Bait ketiga terdiri atas 10 baris, rima h,a,h,a. Tiap bait terdiri atas 8 sampai 12 suku kata. Dalam puisi “Ulama Durna Ngesot ke Istana” mempunyai makna yaitu menceritahkan seorang Durna yang telah berdagang mantra sampai mengeluarkan busa. Lantas kebingungan karena menanyakan  tentang siapa yang hendak menyulut api Baratayuda. Pengikitnya juga mabuk di dalam lembah. Para pemula juga sudah menciptakan tatanan tersebut. Banyak penjajahan tipu daya oleh porak poranda. Melihat harta maupun tahta yang ada di dunia telah fanah dan musnah. Banyak orang yang mengaku sebagai dewa lalu menunjuk ke arah kawula. Tidak mengerti lagi jika semua isi dunia sudah hendak dihilangkan secara mentah maupun musnah.
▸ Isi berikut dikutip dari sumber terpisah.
(** * The encode half of the codec library: a shallow embedding of
    [src/codec/encode.go] and the properties its specification states.

    The file follows the source from the leaves up: the buffer-backed byte
    sink ([bytesEncWriter]), the timestamp payload ([encodeTime]), the
    writer-backed byte sink ([ioEncWriter]), the extension registry
    ([encHandle]) and the value-traversal engine ([Encoder.encode],
    [Encoder.encodeValue], [Encoder.encStruct]). *)

From Stdlib Require Import ZArith List Lia.
From stdpp Require Import gmap strings list fin_maps.

(** A Go [byte] is kept as its value in [Z]; the conversion [byte(v)] of a
    wider unsigned integer keeps the low eight bits. *)
Definition byte := Z.

Definition byte_of (v : Z) : byte := Z.land v 255.

(* ===================================================================== *)
(** * The buffer-backed byte sink                                         *)
(* ===================================================================== *)

Module ByteSink.
Local Open Scope Z_scope.

(** A Go [[]byte]: the backing array counted from the slice's first
    element (so [cap] is its length) and the visible length [len].
    Lengths, capacities and the cursor are Go [int]s; they count the bytes
    of one buffer held in memory, so they are kept as unbounded [Z]. *)
Record slice := { arr : list byte; len : Z }.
Bait keempat terdiri atas 7 baris, rima yang berpola h,a,h,a. Tiap bait terdiri atas 8 sampai 12 suku kata. Dalam puisi tersebut mempunyai makna yaitu menceritakahan seorang Durna yang mengesot ke Istana akhirnya merebutkan harta, tahta de padang kurusetra. Durna diumpakan raja ke medan laga. Kaget melihat kabar berita bahwa anak hasil zinah dengan satwa telah gugur mendahului di depan sana. Ulama Durna sangat kehilangan belulangnya. Ulama Durna menunduk di atas tanah. Riwayat tersebut telah berakhir dengan kisah kepalanya yang terputus karena terpedaya sehingga sudah menebus karmanya saat Baratayuda.

            Aktualisasi dari pusi tersebut adalah jangan pernah menjadi orang yang sombong selalu ingin menang sendiri dalam kekuasaan tersebut. Harta tidak akan dibawa pada kematian tetapiyang ditanyakan adalah ibadah dan bermal pada Alla SWT.